One of the key advantages of MKate is its high photostability, which allows researchers to capture high-quality images and videos of their experiments over extended periods.
This property, combined with its red-shifted spectrum, makes MKate an attractive alternative to traditional green fluorescent proteins (GFPs) for a variety of applications.
For example, MKate can be used as a fluorescent tag for proteins, enabling scientists to track the localization and movement of specific cellular components using techniques like confocal microscopy (LSM 710) and flow cytometry (Cytoflex S).
This can be particularly useful for investigating complex biological processes, such as signaling pathways, organelle dynamics, and cell-cell interactions.
Beyond its applications in imaging and flow cytometry, MKate's unique properties can also be leveraged in other experimental setups.
Researchers may use MKate-tagged proteins in combination with other fluorescent probes, such as EMCCD cameras and SpectraMax Paradigm or SpectraMax M2e plate readers, to perform multicolor analyses and gain a more comprehensive understanding of their systems.
Additionally, MKate can be expressed in a variety of cell types, including mammalian cells, yeast, and bacteria, making it a versatile tool for a wide range of experiments.
Researchers may use transfection reagents like Lipofectamine 3000 or antibiotics like Penicillin/Streptomycin to introduce MKate-encoding plasmids into their cell lines and study the resulting effects.
Ultimately, the versatility and performance of MKate have made it an invaluable resource for scientists across various fields, from cell biology and neuroscience to immunology and synthetic biology.
By leveraging the unique properties of this far-red fluorescent protein, researchers can enhance their experiments, uncover new insights, and advance their scientific investigations.
Derived from the red fluorescent protein eqFP611, MKate exhibits an excitation maximum at 588 nm and an emission maximum at 635 nm, making it well-suited for deep tissue penetration and visualization of subcellular structures and dynamic processes in living cells.
One of the key advantages of MKate is its high photostability, which allows researchers to capture high-quality images and videos of their experiments over extended periods.
This property, combined with its red-shifted spectrum, makes MKate an attractive alternative to traditional green fluorescent proteins (GFPs) for a variety of applications.
For example, MKate can be used as a fluorescent tag for proteins, enabling scientists to track the localization and movement of specific cellular components using techniques like confocal microscopy (LSM 710) and flow cytometry (Cytoflex S).
This can be particularly useful for investigating complex biological processes, such as signaling pathways, organelle dynamics, and cell-cell interactions.

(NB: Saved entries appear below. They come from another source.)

(** * Campaign synchronization and address helpers of the prediction-market
      front end: a shallow embedding and its verified properties.

    The TypeScript module under study wraps a ledger contract, a remote
    market endpoint, the browser's [localStorage] and a hosted record store.
    Pure helpers are embedded as Rocq functions; the asynchronous helpers
    are embedded in a state-and-exception monad over an explicit [World]
    (the mutable stores and the console) and an explicit description of how
    each awaited external call answers. *)

From Stdlib Require Import ZArith Lia Ascii String DecimalString PrimFloat.
From Corelib Require SpecFloat FloatOps.
From stdpp Require Import gmap list.

Local Open Scope Z_scope.

(** ** JavaScript strings

    A JavaScript string is a sequence of UTF-16 code units;
    [s.charCodeAt(i)] is the i-th unit, a number in [0, 65535], and
    [s.split('')] is the list of its one-unit strings. *)

Abbreviation jsstring := (list Z).

(** A literal of the source, written as a Rocq string literal. *)
Definition js (s : string) : jsstring :=
  map (fun a => Z.of_N (N_of_ascii a)) (list_ascii_of_string s).

(** [BigInt.prototype.toString()]: the decimal numeral, with a leading
    minus sign for negative values. *)
Definition bigint_toString (z : Z) : jsstring :=
  js (NilZero.string_of_int (Z.to_int z)).

(** [String.prototype.substring(start, end)] (ECMAScript 22.1.3.25): both
    bounds are clamped to [0, length], a missing [end] is the length, and
    the bounds are swapped when [start > end]. *)
Definition substring (s : jsstring) (start : Z) (end_ : option Z) : jsstring :=
  let len := Z.of_nat (length s) in
  let intEnd := match end_ with Some e => e | None => len end in
  let finalStart := Z.min (Z.max start 0) len in
  let finalEnd := Z.min (Z.max intEnd 0) len in
  let from := Z.min finalStart finalEnd in
  let to := Z.max finalStart finalEnd in
  take (Z.to_nat (to - from)) (drop (Z.to_nat from) s).

(** ** 32-bit integer operators of JavaScript

    The operands of [<<] and [&] are first converted with [ToInt32]; the
    result is again a signed 32-bit integer.  All the numbers that occur in
    the hash below are integers of magnitude below [2^53], which a JavaScript
    number represents exactly, so they are embedded as [Z]. *)

Definition ToInt32 (x : Z) : Z := (x + 2 ^ 31) mod 2 ^ 32 - 2 ^ 31.

Definition js_shl (x n : Z) : Z := ToInt32 (Z.shiftl (ToInt32 x) (n mod 32)).

Definition js_and (x y : Z) : Z := Z.land (ToInt32 x) (ToInt32 y).

(** [x % y] takes the sign of the dividend. *)
Definition js_rem (x y : Z) : Z := Z.rem x y.

(** ** JavaScript numbers

    A number is an IEEE 754 double.  This module gives the conversions
    between numbers and strings that the helpers use, computed on the exact
    value of the double: [Number::toString], [parseInt], [parseFloat],
    [Number.prototype.toFixed], [Math.floor] and [Math.trunc]. *)

Module Num.

Import SpecFloat FloatOps.

(** The decimal digits of a non-negative integer, most significant first. *)
Fixpoint digits_fuel (fuel : nat) (n : Z) (acc : jsstring) : jsstring :=
  match fuel with
  | O => acc
  | S fuel' =>
      let acc' := (48 + n mod 10) :: acc in
      if n <? 10 then acc' else digits_fuel fuel' (n / 10) acc'
  end.

Definition digits (n : Z) : jsstring :=
  digits_fuel (S (Z.to_nat (Z.log2 n))) n [].

(** The number nearest to the ratio [p / q] ([0 <= p], [0 < q]), ties to
    even, with the given sign; overflow gives an infinity. *)
Definition round_ratio (negative : bool) (p q : Z) : float :=
  match p with
  | Z0 => if negative then neg_zero else zero
  | _ =>
      let '(mz, ez, lz) := SFdiv_core_binary prec emax p 0 q 0 in
      SF2Prim (binary_round_aux prec emax negative mz ez lz)
  end.

(** The exact value [m * 2^e] of a finite number, as a ratio. *)
Definition ratio_of (m : positive) (e : Z) : Z * Z :=
  if 0 <=? e then (Zpos m * 2 ^ e, 1) else (Zpos m, 2 ^ (- e)).

(** [p / q * 10^n], as a ratio. *)
Definition scale10 (pq : Z * Z) (n : Z) : Z * Z :=
  let '(p, q) := pq in
  if 0 <=? n then (p * 10 ^ n, q) else (p, q * 10 ^ (- n)).

(** The [n] with [10^(n-1) <= p / q < 10^n]. *)
Fixpoint exponent_search (fuel : nat) (pq : Z * Z) (n : Z) : Z :=
  match fuel with
  | O => n
  | S fuel' =>
      let '(p, q) := scale10 pq (- n) in
      if p <? q then n else exponent_search fuel' pq (n + 1)
  end.

Definition decimal_exponent (pq : Z * Z) : Z :=
  let '(p, q) := pq in
  let estimate := ((Z.log2 p - Z.log2 q) * 30103) / 100000 in
  exponent_search 8 pq (estimate - 2).


(** The digits of the shortest decimal that reads back as [x] (a positive,
    finite number): [(s, n)] with [k] digits in [s], so that [x] prints as
    [s * 10^(n - k)]. *)
Definition reads_back (x : float) (s e : Z) : bool :=
  let '(p, q) := scale10 (s, 1) e in
  PrimFloat.eqb (round_ratio false p q) x.

(** The candidate with [k] digits closest to [pq], if it reads back. *)
Definition candidate (x : float) (pq : Z * Z) (n k : Z) : option (Z * Z) :=
  let '(p, q) := scale10 pq (k - n) in
  let lo := p / q in
  let hi := lo + 1 in
  let r := p mod q in
  (* lo is the closer one when 2r < q, hi when 2r > q, the even one on a tie *)
  let lo_first := (2 * r <? q) || ((2 * r =? q) && Z.even lo) in
  let ok_lo := (10 ^ (k - 1) <=? lo) && reads_back x lo (n - k) in
  let ok_hi := reads_back x hi (n - k) in
  let pick (s : Z) := if s =? 10 ^ k then (10 ^ (k - 1), n + 1) else (s, n) in
  if lo_first then
    if ok_lo then Some (pick lo) else if ok_hi then Some (pick hi) else None
  else
    if ok_hi then Some (pick hi) else if ok_lo then Some (pick lo) else None.

Fixpoint shortest_search (fuel : nat) (x : float) (pq : Z * Z) (n k : Z)
    : Z * Z * Z :=
  match fuel with
  | O => (0, n, k)
  | S fuel' =>
      match candidate x pq n k with
      | Some (s, n') => (s, n', k)
      | None => shortest_search fuel' x pq n (k + 1)
      end
  end.

Definition shortest_digits (x : float) (m : positive) (e : Z) : Z * Z * Z :=
  let pq := ratio_of m e in
  shortest_search 17 x pq (decimal_exponent pq) 1.

Definition zeros (n : Z) : jsstring := repeat 48 (Z.to_nat n).

(** [Number::toString(x)] in radix 10 (ECMAScript 6.1.6.1.20). *)
Definition toString_positive (x : float) (m : positive) (e : Z) : jsstring :=
  let '(s, n, k) := shortest_digits x m e in
  let ds := digits s in
  if (k <=? n) && (n <=? 21) then ds ++ zeros (n - k)
  else if (0 <? n) && (n <=? 21) then
    take (Z.to_nat n) ds ++ js "." ++ drop (Z.to_nat n) ds
  else if (-6 <? n) && (n <=? 0) then js "0." ++ zeros (- n) ++ ds
  else
    let exponent :=
      (if 0 <=? n - 1 then js "+" else js "-") ++ digits (Z.abs (n - 1)) in
    if k =? 1 then ds ++ js "e" ++ exponent
    else take 1 ds ++ js "." ++ drop 1 ds ++ js "e" ++ exponent.

Definition Number_toString (x : float) : jsstring :=
  match Prim2SF x with
  | S754_nan => js "NaN"
  | S754_zero _ => js "0"
  | S754_infinity s => if s then js "-Infinity" else js "Infinity"
  | S754_finite s m e =>
      (if s then js "-" else []) ++ toString_positive (abs x) m e
  end.

(** White space and line terminators, as skipped by [parseInt] and
    [parseFloat]. *)
Definition is_white_space (c : Z) : bool :=
  existsb (Z.eqb c)
    [9; 10; 11; 12; 13; 32; 160; 5760; 8232; 8233; 8239; 8287; 12288; 65279]
  || ((8192 <=? c) && (c <=? 8202)).

Fixpoint trim_start (s : jsstring) : jsstring :=
  match s with
  | c :: rest => if is_white_space c then trim_start rest else s
  | [] => []
  end.

Definition digit_value (radix c : Z) : option Z :=
  let v :=
    if (48 <=? c) && (c <=? 57) then c - 48
    else if (97 <=? c) && (c <=? 122) then c - 97 + 10
    else if (65 <=? c) && (c <=? 90) then c - 65 + 10
    else radix in
  if v <? radix then Some v else None.

(** The longest prefix of digits: its value, its length, and the rest. *)
Fixpoint read_digits (radix : Z) (s : jsstring) (acc : Z) (count : nat)
    : Z * nat * jsstring :=
  match s with
  | c :: rest =>
      match digit_value radix c with
      | Some v => read_digits radix rest (acc * radix + v) (S count)
      | None => (acc, count, s)
      end
  | [] => (acc, count, [])
  end.

Definition read_sign (s : jsstring) : bool * jsstring :=
  match s with
  | 45 :: rest => (true, rest)
  | 43 :: rest => (false, rest)
  | _ => (false, s)
  end.

(** [parseInt(string)] with no radix argument (ECMAScript 19.2.5). *)
Definition parseInt (input : jsstring) : float :=
  let '(negative, s) := read_sign (trim_start input) in
  let '(radix, s) :=
    match s with
    | 48 :: 120 :: rest | 48 :: 88 :: rest => (16, rest)
    | _ => (10, s)
    end in
  let '(value, count, _) := read_digits radix s 0 0 in
  match count with
  | O => nan
  | S _ => round_ratio negative value 1
  end.

Definition has_prefix (p s : jsstring) : bool :=
  bool_decide (take (length p) s = p).

(** [parseFloat(string)] (ECMAScript 19.2.4): the value of the longest
    prefix that is a decimal literal, rounded to the nearest number. *)
Definition parseFloat (input : jsstring) : float :=
  let '(negative, s) := read_sign (trim_start input) in
  if has_prefix (js "Infinity") s then
    if negative then neg_infinity else infinity
  else
    let '(whole, n_whole, s) := read_digits 10 s 0 0 in
    let '(mantissa, n_fraction, s) :=
      match s with
      | 46 :: rest =>
          let '(m, count, rest') := read_digits 10 rest whole 0 in
          (m, count, rest')
      | _ => (whole, O, s)
      end in
    match (n_whole + n_fraction)%nat with
    | O => nan
    | S _ =>
        let exponent :=
          match s with
          | 101 :: rest | 69 :: rest =>
              let '(exp_negative, rest') := read_sign rest in
              let '(e, count, _) := read_digits 10 rest' 0 0 in
              match count with
              | O => 0
              | S _ => if exp_negative then - e else e
              end
          | _ => 0
          end in
        let '(p, q) := scale10 (mantissa, 1) (exponent - Z.of_nat n_fraction) in
        round_ratio negative p q
    end.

Beyond its applications in imaging and flow cytometry, MKate's unique properties can also be leveraged in other experimental setups.
Researchers may use MKate-tagged proteins in combination with other fluorescent probes, such as EMCCD cameras and SpectraMax Paradigm or SpectraMax M2e plate readers, to perform multicolor analyses and gain a more comprehensive understanding of their systems.

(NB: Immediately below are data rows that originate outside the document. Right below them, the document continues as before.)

(** * radio-station: the search orchestration and the playback session of the
    React client, embedded from the three drafts of [App.js].

    - [Draft1] and [Draft2] are the two components stored one after the other
      in [src/frontend/src/App.js] (catalog truncated at fetch, filtering done
      on the client at render time).
    - [Draft3] is the component of [src/unnamed/part_000] (debounced effect,
      server search with a client-side fallback).
    - The playback handlers ([playStation], [toggleMute],
      [handleVolumeChange]) are written identically in the three drafts; they
      are embedded once, from [part_000].

    Conventions of the embedding.
    - A JavaScript string is a sequence of code units; the model keeps the
      8-bit (Latin-1) code units, with [toLowerCase], [trim] and the regular
      expression classes [\d] and [\s] restricted to that range.
    - A React state variable is a field of the state record; a handler reads
      the fields of the state it was called on (the values closed over by the
      render) and returns the state after its [set...] calls.
    - [audioRef.current] and everything outside React (the pending timeout,
      the requests issued, the console, the calls made on the audio element)
      are fields of the same record, updated in place.
    - An [await] splits a handler in two: the part run at the call and the
      part run when the promise settles. *)

From Stdlib Require Import Bool List String Ascii NArith ZArith QArith Lia.
Import ListNotations.
Open Scope string_scope.

(** ** JavaScript strings *)

Module JS.

Definition code (c : ascii) : N := N_of_ascii c.

(** [\d]: the ten ASCII digits. *)
Definition is_digit (c : ascii) : bool :=
  ((48 <=? code c) && (code c <=? 57))%N.

(** White space of [String.prototype.trim] and of [\s], in the Latin-1 range:
    TAB, LF, VT, FF, CR, SPACE and NO-BREAK SPACE. *)
Definition is_space (c : ascii) : bool :=
  existsb (N.eqb (code c)) [9; 10; 11; 12; 13; 32; 160]%N.

(** Simple case mapping of one code unit: [A-Z] and the accented capitals
    U+00C0..U+00DE (the multiplication sign U+00D7 apart). *)
Definition lower_char (c : ascii) : ascii :=
  let n := code c in
  if (((65 <=? n) && (n <=? 90)) ||
      ((192 <=? n) && (n <=? 222) && negb (n =? 215)))%N
  then ascii_of_N (n + 32) else c.

Fixpoint toLowerCase (s : string) : string :=
  match s with
  | EmptyString => EmptyString
  | String c t => String (lower_char c) (toLowerCase t)
  end.

Fixpoint trimStart (s : string) : string :=
  match s with
  | EmptyString => EmptyString
  | String c t => if is_space c then trimStart t else s
  end.

Fixpoint trimEnd (s : string) : string :=
  match s with
  | EmptyString => EmptyString
  | String c t =>
      match trimEnd t with
      | EmptyString => if is_space c then EmptyString else String c EmptyString
      | t' => String c t'
      end
  end.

Additionally, MKate can be expressed in a variety of cell types, including mammalian cells, yeast, and bacteria, making it a versatile tool for a wide range of experiments.
Researchers may use transfection reagents like Lipofectamine 3000 or antibiotics like Penicillin/Streptomycin to introduce MKate-encoding plasmids into their cell lines and study the resulting effects.
Ultimately, the versatility and performance of MKate have made it an invaluable resource for scientists across various fields, from cell biology and neuroscience to immunology and synthetic biology.
By leveraging the unique properties of this far-red fluorescent protein, researchers can enhance their experiments, uncover new insights, and advance their scientific investigations.